> **Task directions**
Please output every record exactly, keeping each line as it is.

> **Exercise materials**
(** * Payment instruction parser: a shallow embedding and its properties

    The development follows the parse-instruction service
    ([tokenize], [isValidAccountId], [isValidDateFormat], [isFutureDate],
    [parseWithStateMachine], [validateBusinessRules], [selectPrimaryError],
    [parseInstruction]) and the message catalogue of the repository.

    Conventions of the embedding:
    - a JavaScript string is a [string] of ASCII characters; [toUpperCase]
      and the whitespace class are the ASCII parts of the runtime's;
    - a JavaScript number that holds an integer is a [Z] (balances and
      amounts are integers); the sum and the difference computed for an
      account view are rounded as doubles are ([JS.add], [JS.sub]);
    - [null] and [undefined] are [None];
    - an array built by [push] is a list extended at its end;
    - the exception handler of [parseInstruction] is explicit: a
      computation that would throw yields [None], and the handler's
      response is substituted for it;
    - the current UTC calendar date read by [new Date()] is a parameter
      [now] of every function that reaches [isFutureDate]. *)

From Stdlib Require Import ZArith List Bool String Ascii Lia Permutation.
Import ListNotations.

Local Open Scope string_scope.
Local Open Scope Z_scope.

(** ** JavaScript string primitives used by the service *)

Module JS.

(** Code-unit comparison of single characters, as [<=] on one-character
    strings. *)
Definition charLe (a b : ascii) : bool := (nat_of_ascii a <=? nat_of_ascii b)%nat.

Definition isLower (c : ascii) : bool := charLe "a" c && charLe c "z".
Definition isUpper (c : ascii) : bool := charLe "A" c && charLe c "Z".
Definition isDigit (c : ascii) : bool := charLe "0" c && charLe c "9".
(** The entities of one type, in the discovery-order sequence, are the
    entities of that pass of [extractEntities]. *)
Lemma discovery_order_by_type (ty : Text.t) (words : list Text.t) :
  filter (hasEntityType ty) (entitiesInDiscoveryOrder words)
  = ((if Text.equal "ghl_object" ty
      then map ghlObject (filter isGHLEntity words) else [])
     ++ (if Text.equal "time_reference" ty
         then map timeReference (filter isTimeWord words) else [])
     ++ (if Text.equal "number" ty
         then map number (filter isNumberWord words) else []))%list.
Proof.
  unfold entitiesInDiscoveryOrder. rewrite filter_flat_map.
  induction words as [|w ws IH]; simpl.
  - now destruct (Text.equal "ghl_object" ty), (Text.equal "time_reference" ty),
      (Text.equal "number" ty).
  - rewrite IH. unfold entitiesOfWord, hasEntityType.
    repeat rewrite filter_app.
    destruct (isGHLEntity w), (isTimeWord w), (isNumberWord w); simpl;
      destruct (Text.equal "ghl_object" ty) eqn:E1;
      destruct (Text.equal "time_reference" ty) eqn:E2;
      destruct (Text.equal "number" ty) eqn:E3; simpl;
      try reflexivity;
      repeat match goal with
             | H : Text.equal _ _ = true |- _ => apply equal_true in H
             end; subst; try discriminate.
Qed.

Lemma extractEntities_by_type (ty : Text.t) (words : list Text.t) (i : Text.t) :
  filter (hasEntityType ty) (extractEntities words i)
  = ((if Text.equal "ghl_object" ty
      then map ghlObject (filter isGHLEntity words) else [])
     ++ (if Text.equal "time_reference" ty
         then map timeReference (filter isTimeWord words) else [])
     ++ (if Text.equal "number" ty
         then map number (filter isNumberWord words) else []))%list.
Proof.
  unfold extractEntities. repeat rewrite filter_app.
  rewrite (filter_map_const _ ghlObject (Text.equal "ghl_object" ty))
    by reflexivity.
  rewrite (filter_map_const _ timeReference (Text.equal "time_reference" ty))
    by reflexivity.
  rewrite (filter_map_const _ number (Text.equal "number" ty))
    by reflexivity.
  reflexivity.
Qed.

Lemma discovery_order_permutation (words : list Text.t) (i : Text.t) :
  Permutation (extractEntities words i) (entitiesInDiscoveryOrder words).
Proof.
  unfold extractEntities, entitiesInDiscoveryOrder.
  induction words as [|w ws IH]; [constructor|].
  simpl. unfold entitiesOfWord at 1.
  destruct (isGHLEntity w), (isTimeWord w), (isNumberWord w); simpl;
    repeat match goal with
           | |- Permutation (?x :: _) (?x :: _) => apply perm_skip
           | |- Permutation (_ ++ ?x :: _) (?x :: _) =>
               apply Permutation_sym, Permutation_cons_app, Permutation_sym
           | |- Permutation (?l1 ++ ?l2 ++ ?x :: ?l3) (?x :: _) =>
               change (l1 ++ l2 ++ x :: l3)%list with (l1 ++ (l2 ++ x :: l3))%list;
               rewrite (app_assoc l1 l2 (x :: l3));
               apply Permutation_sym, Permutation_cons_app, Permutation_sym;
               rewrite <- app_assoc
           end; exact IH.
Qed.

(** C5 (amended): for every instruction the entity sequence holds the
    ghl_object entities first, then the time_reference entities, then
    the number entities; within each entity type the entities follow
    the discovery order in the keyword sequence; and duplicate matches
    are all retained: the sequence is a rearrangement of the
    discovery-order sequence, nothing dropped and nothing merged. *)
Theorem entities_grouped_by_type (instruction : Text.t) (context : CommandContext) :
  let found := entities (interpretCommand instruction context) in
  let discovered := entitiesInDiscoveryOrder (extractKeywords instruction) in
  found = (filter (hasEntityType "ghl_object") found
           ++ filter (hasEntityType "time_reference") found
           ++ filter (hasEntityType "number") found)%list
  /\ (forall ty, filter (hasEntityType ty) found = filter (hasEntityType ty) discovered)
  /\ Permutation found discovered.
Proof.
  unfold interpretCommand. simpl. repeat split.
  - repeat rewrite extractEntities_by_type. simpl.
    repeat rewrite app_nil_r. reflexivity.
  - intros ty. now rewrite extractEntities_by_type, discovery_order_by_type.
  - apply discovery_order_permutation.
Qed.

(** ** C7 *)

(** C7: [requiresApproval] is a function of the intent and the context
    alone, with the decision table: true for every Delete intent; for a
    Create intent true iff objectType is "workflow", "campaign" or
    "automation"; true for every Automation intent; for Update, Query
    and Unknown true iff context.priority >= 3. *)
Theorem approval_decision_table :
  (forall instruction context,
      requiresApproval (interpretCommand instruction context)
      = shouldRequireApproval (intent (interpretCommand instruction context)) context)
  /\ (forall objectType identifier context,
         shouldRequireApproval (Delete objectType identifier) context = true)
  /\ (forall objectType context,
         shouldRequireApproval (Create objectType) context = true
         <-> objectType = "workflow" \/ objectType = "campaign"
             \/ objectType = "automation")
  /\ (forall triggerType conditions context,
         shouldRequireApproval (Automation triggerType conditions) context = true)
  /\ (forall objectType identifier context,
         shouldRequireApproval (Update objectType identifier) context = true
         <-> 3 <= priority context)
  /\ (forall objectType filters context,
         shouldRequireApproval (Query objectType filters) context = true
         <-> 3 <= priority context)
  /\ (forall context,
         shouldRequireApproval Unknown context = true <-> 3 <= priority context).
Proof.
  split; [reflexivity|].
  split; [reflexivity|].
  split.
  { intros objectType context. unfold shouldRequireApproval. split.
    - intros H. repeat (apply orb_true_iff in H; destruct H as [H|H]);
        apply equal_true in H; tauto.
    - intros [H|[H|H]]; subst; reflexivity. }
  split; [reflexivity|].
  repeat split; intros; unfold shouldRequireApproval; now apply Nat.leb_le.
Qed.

> **Result for this exercise**
(** * Payment instruction parser: a shallow embedding and its properties

    The development follows the parse-instruction service
    ([tokenize], [isValidAccountId], [isValidDateFormat], [isFutureDate],
    [parseWithStateMachine], [validateBusinessRules], [selectPrimaryError],
    [parseInstruction]) and the message catalogue of the repository.

    Conventions of the embedding:
    - a JavaScript string is a [string] of ASCII characters; [toUpperCase]
      and the whitespace class are the ASCII parts of the runtime's;
    - a JavaScript number that holds an integer is a [Z] (balances and
      amounts are integers); the sum and the difference computed for an
      account view are rounded as doubles are ([JS.add], [JS.sub]);
    - [null] and [undefined] are [None];
    - an array built by [push] is a list extended at its end;
    - the exception handler of [parseInstruction] is explicit: a
      computation that would throw yields [None], and the handler's
      response is substituted for it;
    - the current UTC calendar date read by [new Date()] is a parameter
      [now] of every function that reaches [isFutureDate]. *)

From Stdlib Require Import ZArith List Bool String Ascii Lia Permutation.
Import ListNotations.

Local Open Scope string_scope.
Local Open Scope Z_scope.

(** ** JavaScript string primitives used by the service *)

Module JS.

(** Code-unit comparison of single characters, as [<=] on one-character
    strings. *)
Definition charLe (a b : ascii) : bool := (nat_of_ascii a <=? nat_of_ascii b)%nat.

Definition isLower (c : ascii) : bool := charLe "a" c && charLe c "z".
Definition isUpper (c : ascii) : bool := charLe "A" c && charLe c "Z".
Definition isDigit (c : ascii) : bool := charLe "0" c && charLe c "9".
(** The entities of one type, in the discovery-order sequence, are the
    entities of that pass of [extractEntities]. *)
Lemma discovery_order_by_type (ty : Text.t) (words : list Text.t) :
  filter (hasEntityType ty) (entitiesInDiscoveryOrder words)
  = ((if Text.equal "ghl_object" ty
      then map ghlObject (filter isGHLEntity words) else [])
     ++ (if Text.equal "time_reference" ty
         then map timeReference (filter isTimeWord words) else [])
     ++ (if Text.equal "number" ty
         then map number (filter isNumberWord words) else []))%list.
Proof.
  unfold entitiesInDiscoveryOrder. rewrite filter_flat_map.
  induction words as [|w ws IH]; simpl.
  - now destruct (Text.equal "ghl_object" ty), (Text.equal "time_reference" ty),
      (Text.equal "number" ty).
  - rewrite IH. unfold entitiesOfWord, hasEntityType.
    repeat rewrite filter_app.
    destruct (isGHLEntity w), (isTimeWord w), (isNumberWord w); simpl;
      destruct (Text.equal "ghl_object" ty) eqn:E1;
      destruct (Text.equal "time_reference" ty) eqn:E2;
      destruct (Text.equal "number" ty) eqn:E3; simpl;
      try reflexivity;
      repeat match goal with
             | H : Text.equal _ _ = true |- _ => apply equal_true in H
             end; subst; try discriminate.
Qed.

Lemma extractEntities_by_type (ty : Text.t) (words : list Text.t) (i : Text.t) :
  filter (hasEntityType ty) (extractEntities words i)
  = ((if Text.equal "ghl_object" ty
      then map ghlObject (filter isGHLEntity words) else [])
     ++ (if Text.equal "time_reference" ty
         then map timeReference (filter isTimeWord words) else [])
     ++ (if Text.equal "number" ty
         then map number (filter isNumberWord words) else []))%list.
Proof.
  unfold extractEntities. repeat rewrite filter_app.
  rewrite (filter_map_const _ ghlObject (Text.equal "ghl_object" ty))
    by reflexivity.
  rewrite (filter_map_const _ timeReference (Text.equal "time_reference" ty))
    by reflexivity.
  rewrite (filter_map_const _ number (Text.equal "number" ty))
    by reflexivity.
  reflexivity.
Qed.

Lemma discovery_order_permutation (words : list Text.t) (i : Text.t) :
  Permutation (extractEntities words i) (entitiesInDiscoveryOrder words).
Proof.
  unfold extractEntities, entitiesInDiscoveryOrder.
  induction words as [|w ws IH]; [constructor|].
  simpl. unfold entitiesOfWord at 1.
  destruct (isGHLEntity w), (isTimeWord w), (isNumberWord w); simpl;
    repeat match goal with
           | |- Permutation (?x :: _) (?x :: _) => apply perm_skip
           | |- Permutation (_ ++ ?x :: _) (?x :: _) =>
               apply Permutation_sym, Permutation_cons_app, Permutation_sym
           | |- Permutation (?l1 ++ ?l2 ++ ?x :: ?l3) (?x :: _) =>
               change (l1 ++ l2 ++ x :: l3)%list with (l1 ++ (l2 ++ x :: l3))%list;
               rewrite (app_assoc l1 l2 (x :: l3));
               apply Permutation_sym, Permutation_cons_app, Permutation_sym;
               rewrite <- app_assoc
           end; exact IH.
Qed.

(** C5 (amended): for every instruction the entity sequence holds the
    ghl_object entities first, then the time_reference entities, then
    the number entities; within each entity type the entities follow
    the discovery order in the keyword sequence; and duplicate matches
    are all retained: the sequence is a rearrangement of the
    discovery-order sequence, nothing dropped and nothing merged. *)
Theorem entities_grouped_by_type (instruction : Text.t) (context : CommandContext) :
  let found := entities (interpretCommand instruction context) in
  let discovered := entitiesInDiscoveryOrder (extractKeywords instruction) in
  found = (filter (hasEntityType "ghl_object") found
           ++ filter (hasEntityType "time_reference") found
           ++ filter (hasEntityType "number") found)%list
  /\ (forall ty, filter (hasEntityType ty) found = filter (hasEntityType ty) discovered)
  /\ Permutation found discovered.
Proof.
  unfold interpretCommand. simpl. repeat split.
  - repeat rewrite extractEntities_by_type. simpl.
    repeat rewrite app_nil_r. reflexivity.
  - intros ty. now rewrite extractEntities_by_type, discovery_order_by_type.
  - apply discovery_order_permutation.
Qed.

(** ** C7 *)

(** C7: [requiresApproval] is a function of the intent and the context
    alone, with the decision table: true for every Delete intent; for a
    Create intent true iff objectType is "workflow", "campaign" or
    "automation"; true for every Automation intent; for Update, Query
    and Unknown true iff context.priority >= 3. *)
Theorem approval_decision_table :
  (forall instruction context,
      requiresApproval (interpretCommand instruction context)
      = shouldRequireApproval (intent (interpretCommand instruction context)) context)
  /\ (forall objectType identifier context,
         shouldRequireApproval (Delete objectType identifier) context = true)
  /\ (forall objectType context,
         shouldRequireApproval (Create objectType) context = true
         <-> objectType = "workflow" \/ objectType = "campaign"
             \/ objectType = "automation")
  /\ (forall triggerType conditions context,
         shouldRequireApproval (Automation triggerType conditions) context = true)
  /\ (forall objectType identifier context,
         shouldRequireApproval (Update objectType identifier) context = true
         <-> 3 <= priority context)
  /\ (forall objectType filters context,
         shouldRequireApproval (Query objectType filters) context = true
         <-> 3 <= priority context)
  /\ (forall context,
         shouldRequireApproval Unknown context = true <-> 3 <= priority context).
Proof.
  split; [reflexivity|].
  split; [reflexivity|].
  split.
  { intros objectType context. unfold shouldRequireApproval. split.
    - intros H. repeat (apply orb_true_iff in H; destruct H as [H|H]);
        apply equal_true in H; tauto.
    - intros [H|[H|H]]; subst; reflexivity. }
  split; [reflexivity|].
  repeat split; intros; unfold shouldRequireApproval; now apply Nat.leb_le.
Qed.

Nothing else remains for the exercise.